Yes this is how I would do it.
Block the DC with a cap and then zero-bias the signal (perhaps at 1/2 rail) so you can detect zero crossings, and feed them to a comparator.
You can extract a very small ripple that way so no issue with caps after the alternator. In most alternator scenarios there is a battery there doing the smoothing.
Then you can use whatever method to measure the period. Measuring the frequency will also work but will take longer to achieve a given resolution, so this is for you to work out.
Most CPUs today have loads of timers which can be set up to measure the period automatically. I've done exactly that to measure a 400Hz signal (for LVDT emulation, emitting two other signals which are phase-locked to this reference).

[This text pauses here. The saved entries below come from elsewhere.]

(** X7. A name can be used again after its owner is gone.  Once the creator
    of a segment has been released, a creation under the same name succeeds
    and gives a zero-filled segment of its own: an array that was opened on
    the old segment keeps reading the old values, also after stores through
    the new array. *)
Theorem recreation_gives_a_separate_segment
    (tc tc' : typecode_or_type) (values : list pyval) (n' : Z)
    (tag nm : string) (t t' : ctype) (w : world) :
  values <> [] ->
  normalized_tag tag w = (Ok nm, w) ->
  resolve_type tc = Some t ->
  Z.of_nat (length values) * sizeof t < maxsize ->
  shm_names w !! nm = None ->
  Forall (fun v => exists e, setfunc t v = Ok e) values ->
  resolve_type tc' = Some t' ->
  0 < n' -> n' * sizeof t' < maxsize ->
  exists creator w1 opener w2 w3 second w4,
    ShmemRawArray tc (Initializer values) tag true w = (Ok creator, w1)
    /\ ShmemRawArray tc (SizeInt (Z.of_nat (length values))) tag false w1
       = (Ok opener, w2)
    /\ ctypes_array_release creator w2 = (Ok tt, w3)
    /\ ShmemRawArray tc' (SizeInt n') tag true w3 = (Ok second, w4)
    /\ (forall j, 0 <= j < n' ->
          Array_getitem second j w4
          = (Ok (getfunc t' (replicate (Z.to_nat (sizeof t')) 0)), w4))
    /\ (forall j v' e', 0 <= j < n' -> setfunc t' v' = Ok e' ->
          exists w5,
            Array_setitem second j v' w4 = (Ok tt, w5)
            /\ Array_getitem second j w5 = (Ok (getfunc t' e'), w5)
            /\ forall (i : nat) v, values !! i = Some v ->
                 exists e, setfunc t v = Ok e
                   /\ Array_getitem opener (Z.of_nat i) w4 = (Ok (getfunc t e), w4)
                   /\ Array_getitem opener (Z.of_nat i) w5 = (Ok (getfunc t e), w5)).
Proof.
  intros Hne Htag Ht Hsz Hfree Hall Ht' Hn' Hsz'.
  destruct (Forall_stored _ _ Hall) as [es Hes].
  destruct (stored_lengths _ _ _ Hes) as (Hlens & Hlen & _).
  pose proof (sizeof_pos t') as Hs'.
  pose proof (create_then_open tc values es tag nm t w Htag Ht Hne Hsz Hfree Hes)
    as H.
  cbv zeta in H. destruct H as (Hcreate & Hopen & Hrelease & _).
  set (n := Z.of_nat (length values)) in *.
  set (o := fresh (dom (shm_objects w))) in *.
  set (mb := fresh (dom (<[fresh (dom (mappings w)) := (o, n * sizeof t)]>
                           (mappings w)))) in *.
  set (w3 := World (shm_names w) (<[o := concat es]> (shm_objects w))
               (fd_table w) (<[mb := (o, n * sizeof t)]> (mappings w))
               (stderr w)) in *.
  pose proof (ShmemRawArray_create_by_count tc' n' tag w3 nm t') as Hsecond.
  cbv zeta in Hsecond.
  set (o' := fresh (dom (shm_objects w3))) in *.
  set (mc := fresh (dom (mappings w3))) in *.
  set (zeros := replicate (Z.to_nat (n' * sizeof t')) 0) in *.
  set (w4 := World (<[nm := o']> (shm_names w3)) (<[o' := zeros]> (shm_objects w3))
               (fd_table w3) (<[mc := (o', n' * sizeof t')]> (mappings w3))
               (stderr w3)) in *.
  assert (o' <> o) as Hoo by apply fresh_after_insert.
  assert (mc <> mb) as Hmm by apply fresh_after_insert.
  assert (mappings w4 !! mb = Some (o, n * sizeof t)) as Hmb.
  { unfold w4, w3. wsimpl. rewrite lookup_insert_ne by done.
    apply lookup_insert_eq. }
  assert (mappings w4 !! mc = Some (o', n' * sizeof t')) as Hmc
    by (unfold w4; wsimpl; apply lookup_insert_eq).
  assert (shm_objects w4 !! o = Some (concat es)) as Ho.
  { unfold w4, w3. wsimpl. rewrite lookup_insert_ne by done.
    apply lookup_insert_eq. }
  assert (shm_objects w4 !! o' = Some zeros) as Ho'
    by (unfold w4; wsimpl; apply lookup_insert_eq).
  assert (Z.of_nat (length zeros) = n' * sizeof t') as Hzeros
    by (unfold zeros; rewrite length_replicate; lia).
  eexists _, _, _, _, _, (array_on t' n' mc nm true), w4.
  split; [exact Hcreate|]. split; [exact Hopen|]. split; [exact Hrelease|].
  split.
  { apply Hsecond; [by eapply normalized_tag_any_state | done..]. }
  assert (forall (i : nat) v, values !! i = Some v ->
            exists e, setfunc t v = Ok e /\ es !! i = Some e
              /\ Array_getitem (array_on t n mb nm false) (Z.of_nat i) w4
                 = (Ok (getfunc t e), w4)) as Hold.
  { intros i v Hv. destruct (stored_element _ _ _ _ _ Hes Hv) as (e & He & Hset).
    exists e. split; [done|]. split; [done|].
    apply (Array_getitem_chunk (array_on t n mb nm false) i w4 o es e);
      unfold array_on; cbn [a_address a_length a_type];
      [done | done | done | by rewrite Hlen | done]. }
  split.
  - intros j Hj.
    erewrite (Array_getitem_ok (array_on t' n' mc nm true) j w4 o'
                (n' * sizeof t') zeros);
      unfold array_on; cbn [a_address a_type a_length]; [| done | done | lia | done].
    do 3 f_equal. unfold zeros. rewrite drop_replicate, take_replicate.
    f_equal. nia.
  - intros j v' e' Hj Hv'.
    edestruct (shared_write_read (array_on t' n' mc nm true)
                 (array_on t' n' mc nm true) t' o' (n' * sizeof t') zeros
                 w4 j v' e')
      as (w5 & Hset & _ & Hget & _); unfold array_on;
      cbn [a_type a_length a_address]; try done; try lia.
    unfold array_on in *. cbn [a_type a_length a_address] in *.
    exists w5. split; [done|]. split; [apply Hget; lia|].
    intros i v Hv. destruct (Hold i v Hv) as (e & He & Hi & Hread).
    exists e. split; [done|]. split; [done|].
    edestruct (write_leaves_other_objects
                 {| a_type := t'; a_length := n'; a_address := mc;
                    _buffer := Some (handle (Some {| name := nm; fd := -1 |})
                                       (Some mc) true (n' * sizeof t')) |}
                 {| a_type := t; a_length := n; a_address := mb;
                    _buffer := Some (handle (Some {| name := nm; fd := -1 |})
                                       (Some mb) false (n * sizeof t)) |}
                 j v' w4 w5 o' o) as (Hmaps & Hobj & _);
      [exact Hmc | exact Hmb | done | exact Hset |].
    apply (Array_getitem_chunk
             {| a_type := t; a_length := n; a_address := mb;
                _buffer := Some (handle (Some {| name := nm; fd := -1 |})
                                   (Some mb) false (n * sizeof t)) |}
             i w5 o es e); cbn [a_address a_length a_type];
      [by rewrite Hmaps | by rewrite Hobj | done | by rewrite Hlen | done].
Qed.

Minimal software involved - just an ISR on the zero crossings.
Just to be sure, you mean something like the circuit in attachment?
The downside is that at generating factor of 10%, only the noise is left (if you compare it to the output_stage1 of the original post, it's quite messy).
As for processing of the output signal, I guess you mean the same as the Input Caputre feature mentioned above?
I was looking myself some more in the direction of converting it to a analogue signal, like an ADC. I asked it to chatGPT, just for testing, and it actually gave some good hints:
- a frequency to voltage converter (FtoV): the chips alone are already quite expensive and way too precise for my application, in general they are also for higher frequencies (khz - Mhz)
- different implementations of (different kinds of )integrators followed by low frequency pass filters. But these are too slow in adapting/response
So in order to implement the integrator I need to get something which is of 'faster frequency' than the original, in order to maintain responsiveness.
Therefor I was considering to use the time lag between the output_stage1 and output_stage2. If you compare pictures on100percent_2 and on10percent from the original post, you see that the time lag of hitting a certain voltage, is proportional to the frequency. This is a pretty short time, so when you fill up a small capacitor (start of filling = output_stage1 above a threshold voltage, stop = output_stage2 above the same threshold voltage) and afterwards measure the voltage, you have a voltage inverse proportional to the frequency. After this filling up you can use a simpe sample-and-hold circuit (sample = output_stage2 at max voltage, hold = output_stage2 = 0V) which feeds the analog input of your controller.
I don't know if the above makes any sense or would work. Anyone an idea?